AAA 2015 round up: SoftBank

2015 round up: SoftBank

Although founded as a telecoms firm, Japan-based SoftBank has used its corporate venturing investments to in effect expand itself into an internet group with extensive e-commerce holdings.

2015 was the year the company elected to take the next step, reducing the activities of its SoftBank Capital unit and making strategic investment an intrinsic part of its business practice.

SoftBank president Nikesh Arora announced in June that SoftBank Capital, which was formed in 1995, would wind down as the firm switched from many small startup investments to fewer, larger deals.

“As we look at the future for the next tens of years, we believe that the way to preserve the long-term sustainability of SoftBank is to be large minority shareholders of many assets,” Arora told Re/code. “We believe that it is less crowded in the large-cheque marketplace…and it is a smaller universe of companies we have to understand and support.”

The origin of the strategy can be traced back to two investments SoftBank made many years ago. In 1995 it paid a reported $2m for a 5% stake in internet company Yahoo that ended up being worth billions.

Five years later it provided $20m for Chinese e-commerce startup Alibaba. By the time of Alibaba’s 2014 IPO, SoftBank’s 32% stake in the company was worth $87bn, and according to its investor information, SoftBank’s own market cap is now less valuable than its investment holdings.

The Alibaba investment has to some extent become a template for SoftBank’s Asian investments. It tends to invest heavily at growth stage to pick up a 20-35% stake, and in the process has secured shares in many of the continent’s largest e-commerce players.

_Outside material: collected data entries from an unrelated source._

Record AtomicMessageCommitRequest `{ProtocolCrate} := mkCommitRequest {
  q_message : Message;
  q_dedup_key : option string;
  q_claim : option ClientRegistryClaim;
  q_refs : list MediaRef;
  q_channel_type : Z;
  q_event : CanonicalTimelineEvent;
  q_sender_username : option string
}.
Record AtomicMessageCommitResult `{ProtocolCrate} := mkCommitResult {
  res_message : Message;
  res_inserted : bool;
  res_event_id : option Z;
  res_schema_version : option Z;
  res_canonical_event : option (list Z)
}.
Record AtomicTimelineEventRequest `{ProtocolCrate} := mkEventRequest {
  e_server_msg_id : Z;
  e_channel_id : Z;
  e_channel_type : Z;
  e_event : CanonicalTimelineEvent;
  e_sender_id : Z;
  e_sender_username : option string;
  e_server_timestamp : Z
}.
(** [sender_info] is the username it carries: its user id is [sender_id] and the
    server leaves the nickname and avatar empty. *)
Record ServerCommit `{ProtocolCrate} := mkServerCommit {
  sc_event_id : option Z;
  sc_pts : Z;
  sc_server_msg_id : Z;
  sc_local_message_id : option Z;
  sc_channel_id : Z;
  sc_channel_type : Z;
  sc_message_type : string;
  sc_content : Json;
  sc_server_timestamp : Z;
  sc_sender_id : Z;
  sc_sender_username : option string;
  sc_schema_version : option Z;
  sc_canonical_event : option (list Z)
}.

Definition CANONICAL_TIMELINE_EVENT_SCHEMA_V1 : Z := 1.

(** [ChannelType::from_wire_u8]: Direct is 1, Group 2, Room 3 on the wire. *)
Definition channel_type_from_wire_u8 (value : Z) : option ChannelType :=
  if value =? 1 then Some Direct else if value =? 2 then Some Group
  else if value =? 3 then Some Room else None.

Definition unique_file_ids_of (refs : list MediaRef) : list Z :=
  remove_dups (merge_sort Z.le (mr_file_id <$> refs)).

Definition event_kind `{ProtocolCrate} (e : CanonicalTimelineEvent) : Z :=
  match e with NewMessage _ _ => 1 | Revoke _ _ _ => 2 | ReactionChange _ => 3 end.

(** ** Statements *)
Section Statements.
Context `{P : ProtocolCrate, Chrono, Postgres}.

Definition violation {T} (prefix : string) (v : pg_violation) : result T ServerError :=
  Err (Database (prefix +:+ pg_message v)).

(** [... ORDER BY created_at DESC LIMIT 1] among rows of one message id. *)
Fixpoint latest_row (rows : list MessageRow) : option MessageRow :=
  match rows with
  | [] => None
  | r :: rs =>
      match latest_row rs with
      | Some r' => if r_created_at r <? r_created_at r' then Some r' else Some r
      | None => Some r
      end
  end.
Definition row_of_id (d : TimelineDb) (mid : Z) : option MessageRow :=
  latest_row (filter (fun r => r_message_id r = mid) (t_messages d)).
Lemma log_ok_appended cm now d d' :
  log_ok d -> log_appended cm now d d' -> is_i64 (cm_channel_id cm) -> is_i64 (cm_server_msg_id cm) ->
  (forall c, is_Some (t_channels d !! c) -> is_Some (t_channels d' !! c)) -> log_ok d'.
Proof.
  intros [Hpts Hids Hch H64 Hbd Hfk] Hl Hci Hmi Hdom. split.
  - intros c. rewrite (pts_of_appended _ _ _ _ _ Hl). unfold channel_pts. rewrite (la_log _ _ _ _ Hl).
    rewrite filter_app, fmap_app. fold (channel_pts d c). destruct (Hpts c) as [H0 Hs]. rewrite Hs.
    case_decide as E.
    + subst c. rewrite filter_cons_True by done. simpl.
      rewrite (la_next _ _ _ _ Hl). fold (current_pts_of d (cm_channel_id cm)).
      split; [lia|]. rewrite seqZ_app by lia. f_equal. unfold seqZ. simpl. f_equal. lia.
    + rewrite filter_cons_False by done. simpl. by rewrite app_nil_r.
  - rewrite (la_log _ _ _ _ Hl), fmap_app, NoDup_app. split; [done|]. split; [|apply NoDup_singleton].
    intros x Hx Hx2%list_elem_of_singleton. subst x. by apply (la_id _ _ _ _ Hl).
  - intros x. rewrite (la_log _ _ _ _ Hl), elem_of_app, list_elem_of_singleton.
    intros [Hx| ->]; apply Hdom; [by apply Hch|apply (la_channel _ _ _ _ Hl)].
  - intros x. rewrite (la_log _ _ _ _ Hl), elem_of_app, list_elem_of_singleton.
    intros [Hx| ->]; [by apply H64|done].
  - intros c. rewrite (pts_of_appended _ _ _ _ _ Hl). case_decide; [apply (la_bound _ _ _ _ Hl)|apply Hbd].
  - intros ev u. rewrite (la_recipients _ _ _ _ Hl), add_recipients_lookup. simpl.
    destruct (la_outbox _ _ _ _ Hl) as (o & -> & _). intros [Hr|[-> _]].
    + destruct (decide (ev = cm_id cm)) as [->|]; [by rewrite lookup_insert_eq|].
      rewrite lookup_insert_ne by done. by eapply Hfk.
    + by rewrite lookup_insert_eq.
Qed.

(** A file bound to one message can only be bound again for that message. *)
Lemma bindable_bound a b s s' : is_u64 a -> is_u64 b ->
  bindable (bound_to a s) s' (u64_to_string b) = true -> s = s' /\ a = b.
Proof.
  intros Ha Hb. unfold bindable, bound_to. simpl f_uploader_id. simpl f_business_type. simpl f_business_id.
  rewrite andb_true_iff, !orb_true_iff, andb_true_iff, !bool_decide_eq_true, Z.eqb_eq.
  intros [-> Hc]. split; [done|].
  assert (forall z, is_u64 z -> u64_to_string z <> EmptyString) as Hne.
  { intros z Hz E. apply parse_u64_to_string in Hz. by rewrite E in Hz. }
  destruct Hc as [[[[?|?]|?]|E]|[_ E]]; try done.
  - injection E as E. by apply Hne in E.
  - injection E as E. apply parse_u64_to_string in Ha, Hb. congruence.
Qed.

Lemma file_id_listed refs r : r ∈ refs -> as_i64 (mr_file_id r) ∈ (as_i64 <$> unique_file_ids_of refs).
Proof.
  intros Hr. apply list_elem_of_fmap. exists (mr_file_id r). split; [done|].
  unfold unique_file_ids_of. rewrite elem_of_remove_dups, merge_sort_Permutation.
  apply list_elem_of_fmap. by exists r.
Qed.
Definition push_from_claim (c : ClaimedDispatchRecipient) : result PushMessageRequest ServerError :=
  let cm := cl_commit c in
  let? event := claim_event_of c in
  let? parts :=
    match event with
    | NewMessage ty payload =>
        match payload_to_legacy_json payload with
        | Ok bytes => Ok (as_u64 (cm_server_msg_id cm), as_u64 (default 0 (cm_local_message_id cm)),
                          ct_as_u32 ty, EmptyString, as_u64 (cm_sender_id cm), bytes)
        | Err e => Err (Protocol ("encode message payload failed: " +:+ e))
        end
    | Revoke _ revoked_by _ =>
        let? bytes := encode_event "encode revoke event failed: " event in
        Ok (as_u64 (cl_event_id c), 0, ct_as_u32 ct_system, CANONICAL_TIMELINE_PUSH_TOPIC_V1, revoked_by, bytes)
    | ReactionChange r =>
        let? bytes := encode_event "encode reaction event failed: " event in
        Ok (as_u64 (cl_event_id c), 0, ct_as_u32 ct_system, CANONICAL_TIMELINE_PUSH_TOPIC_V1,
            reaction_actor r, bytes)
    end in
  let '(server_message_id, local_message_id, message_type, topic, from_uid, payload) := parts in
  let is_new := match event with NewMessage _ _ => true | _ => false end in
  Ok (mkPush ((cm_channel_type cm =? 1) && is_new)
        (if is_new then "msg_" +:+ i64_to_string (cm_server_msg_id cm)
         else "event_" +:+ i64_to_string (cl_event_id c))
        server_message_id (as_u32 (cm_pts cm)) local_message_id
        (as_u32 (Z.max 0 (Z.quot (cm_server_timestamp cm) 1000))) (as_u64 (cm_channel_id cm))
        (cm_channel_type cm mod 2 ^ 8) message_type topic from_uid payload).

(** [RouteResult], with the first session that acknowledged the push. *)
Record RouteResult := mkRoute { rt_success_count : Z; rt_failed_count : Z; rt_acknowledged : option Z }.

Record ReceiptRow := mkReceipt {
  rp_channel_id : Z; rp_sender_id : Z; rp_recipient_user_id : Z; rp_ack_session_id : Z; rp_delivered_at : Z
}.

(** The first acknowledgement of a direct message by its peer is recorded. *)
Definition receipt_of (d : TimelineDb) (server_message_id recipient session delivered_at : Z)
    : option ReceiptRow :=
  r ← head (filter (fun r => r_message_id r = as_i64 server_message_id) (t_messages d));
  ch ← t_channels d !! r_channel_id r;
  if (tc_type ch =? 0) && negb (r_sender_id r =? as_i64 recipient)
     && (bool_decide (tc_user1 ch = Some (as_i64 recipient)) || bool_decide (tc_user2 ch = Some (as_i64 recipient)))
  then Some (mkReceipt (r_channel_id r) (r_sender_id r) (as_i64 recipient) (as_i64 session) (as_i64 delivered_at))
  else None.

Definition record_direct_delivery_receipt_first_ack (db : faults) (d : TimelineDb)
    (receipts : gmap Z ReceiptRow) (server_message_id recipient session delivered_at : Z)
    : result (option ReceiptRow) ServerError * gmap Z ReceiptRow :=
  match db 0%nat with
  | Some e => (Err (Database ("Failed to record delivery receipt: " +:+ e)), receipts)
  | None =>
      match receipt_of d server_message_id recipient session delivered_at with
      | Some r =>
          match receipts !! as_i64 server_message_id with
          | Some _ => (Ok None, receipts)
          | None => (Ok (Some r), <[as_i64 server_message_id := r]> receipts)
          end
      | None => (Ok None, receipts)
      end
  end.

(** What the service touches besides the tables: receipts, offline queues, and
    the calls on router and event bus. *)
Inductive wire_event :=
| Routed (event_id user_id : Z) (p : PushMessageRequest)
| Enqueued (event_id user_id : Z) (p : PushMessageRequest)
| PublishDelivered (message_id user_id : Z)
| ReceiptPushed (sender_id message_id : Z).

Record Wire := mkWire {
  w_receipts : gmap Z ReceiptRow; w_queues : queues; w_log : list wire_event
}.

(** The outside of one batch. *)
Record DispatchEnv := mkDispatchEnv {
  de_now : Z;
  de_jitter : Z * Z -> Z;
  de_fanout_open : bool;
  de_event_bus : bool;
  de_route : Z -> PushMessageRequest -> result RouteResult string;
  de_receipt_db : faults;
  de_queue : OfflineQueueService;
  de_pipe : Z -> pipe_fault;
  de_complete_db : faults;
  de_reconcile_db : faults
}.

Definition record_and_push_delivered_receipt (env : DispatchEnv) (d : TimelineDb)
    (c : ClaimedDispatchRecipient) (session : Z) (w : Wire) : result unit ServerError * Wire :=
  let msg := as_u64 (cm_server_msg_id (cl_commit c)) in
  if negb (cm_channel_type (cl_commit c) =? 1) then (Ok tt, w)
  else
    match record_direct_delivery_receipt_first_ack (de_receipt_db env) d (w_receipts w) msg
            (as_u64 (cl_user_id c)) session (as_u64 (de_now env)) with
    | (Err e, rs) =>
        (Err (Database ("persist delivered receipt failed for message " +:+
                        i64_to_string (cm_server_msg_id (cl_commit c)) +:+ ": " +:+ server_error_display e)),
         mkWire rs (w_queues w) (w_log w))
    | (Ok None, rs) => (Ok tt, mkWire rs (w_queues w) (w_log w))
    | (Ok (Some r), rs) =>
        (Ok tt, mkWire rs (w_queues w) (w_log w ++ [ReceiptPushed (as_u64 (rp_sender_id r)) msg]))
    end.

Inductive DispatchResolution :=
| Completion (c : DispatchCompletion)
| OfflineCandidate (c : ClaimedDispatchRecipient) (p : PushMessageRequest).

Definition failed (c : ClaimedDispatchRecipient) (e : string) : DispatchResolution :=
  Completion (mkCompletion c None (Some e)).

Definition resolve_online_claim (env : DispatchEnv) (d : TimelineDb) (c : ClaimedDispatchRecipient) (w : Wire)
    : DispatchResolution * Wire :=
  if negb (de_fanout_open env) then (failed c "global fanout semaphore closed", w)
  else
    match push_from_claim c with
    | Err e => (failed c (server_error_display e), w)
    | Ok push =>
        match de_route env (as_u64 (cl_user_id c)) push with
        | Err e => (failed c e, w)
        | Ok route =>
            if 0 <? rt_success_count route then
              let w1 := mkWire (w_receipts w) (w_queues w)
                          (w_log w ++ [Routed (cl_event_id c) (cl_user_id c) push] ++
                           if de_event_bus env
                           then [PublishDelivered (as_u64 (cm_server_msg_id (cl_commit c))) (as_u64 (cl_user_id c))]
                           else []) in
              let '(receipt, w2) :=
                match rt_acknowledged route with
                | Some session => record_and_push_delivered_receipt env d c session w1
                | None => (Ok tt, w1)
                end in
              match receipt with
              | Err e => (failed c (server_error_display e), w2)
              | Ok _ => (Completion (mkCompletion c (Some OnlineSent) None), w2)
              end
            else if 0 <? rt_failed_count route then
              (failed c "one or more local/cross-node routes failed", w)
            else (OfflineCandidate c push, w)
        end
    end.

This is most widely pronounced in the ride sharing sector, where it began the year by co-leading a $600m round for Kuaidi Dache just prior to the company’s merger with rival Didi Dache to form China’s largest ride hailing company. It followed that deal by participating in series E rounds closed by India-based Ola and Singpore-based GrabTaxi that totalled $750m.

SoftBank’s largest investment during the year was the $1bn it paid Korea-based mobile commerce platform Coupang in June for a stake reportedly sized at 20% stake, though it also led a $1bn round for lending platform SoFi in September, which reportedly valued the US-based company at $4bn.

As it was last year, SoftBank’s main destination was India, where it said last year it planned to invest $10bn. In addition to Ola, the firm led a $500m round for e-commerce marketplace Snapdeal in September, confirming its position as the company’s largest shareholder, and also led nine-figure rounds for last-mile delivery service Grofers and accommodation marketplace Oyo Rooms.

SoftBank Capital’s US fund continued to make investments, generally in e-commerce companies at early stage. However, it became increasingly common in the second half of the year for companies the unit had previously backed, such as media companies NowThis and The Dodo, to raise new funding with SoftBank and not its subsidiary as an investor.

The two were among the only media investments the firm made in 2015, indicating that an increased focus on e-commerce may be at the cost of a traditionally strong area for SoftBank, which in the past backed Buzzfeed, Buddy Media and The Huffington Post at series A stage.

Nevertheless, in the current period of new media consolidation, Buzzfeed could end up being the group’s next big exit. SoftBank’s most signficant exit this year involved wearable fitness tracker maker Fitbit, in which it sold $16.5m of shares in an IPO that saw it retain a stake worth about $280m today.

SoftBank appears to be playing the long game by accumulating holdings however, and it will likely look to invest rather than exit at this point. Instead, its portfolio companies may increasingly look to form strategic partnerships, such as the one between Didi Kuaidi, Ola and GrabTaxi earlier this month that will involve them establishing international links between customers. Expect to see more such partnerships next year.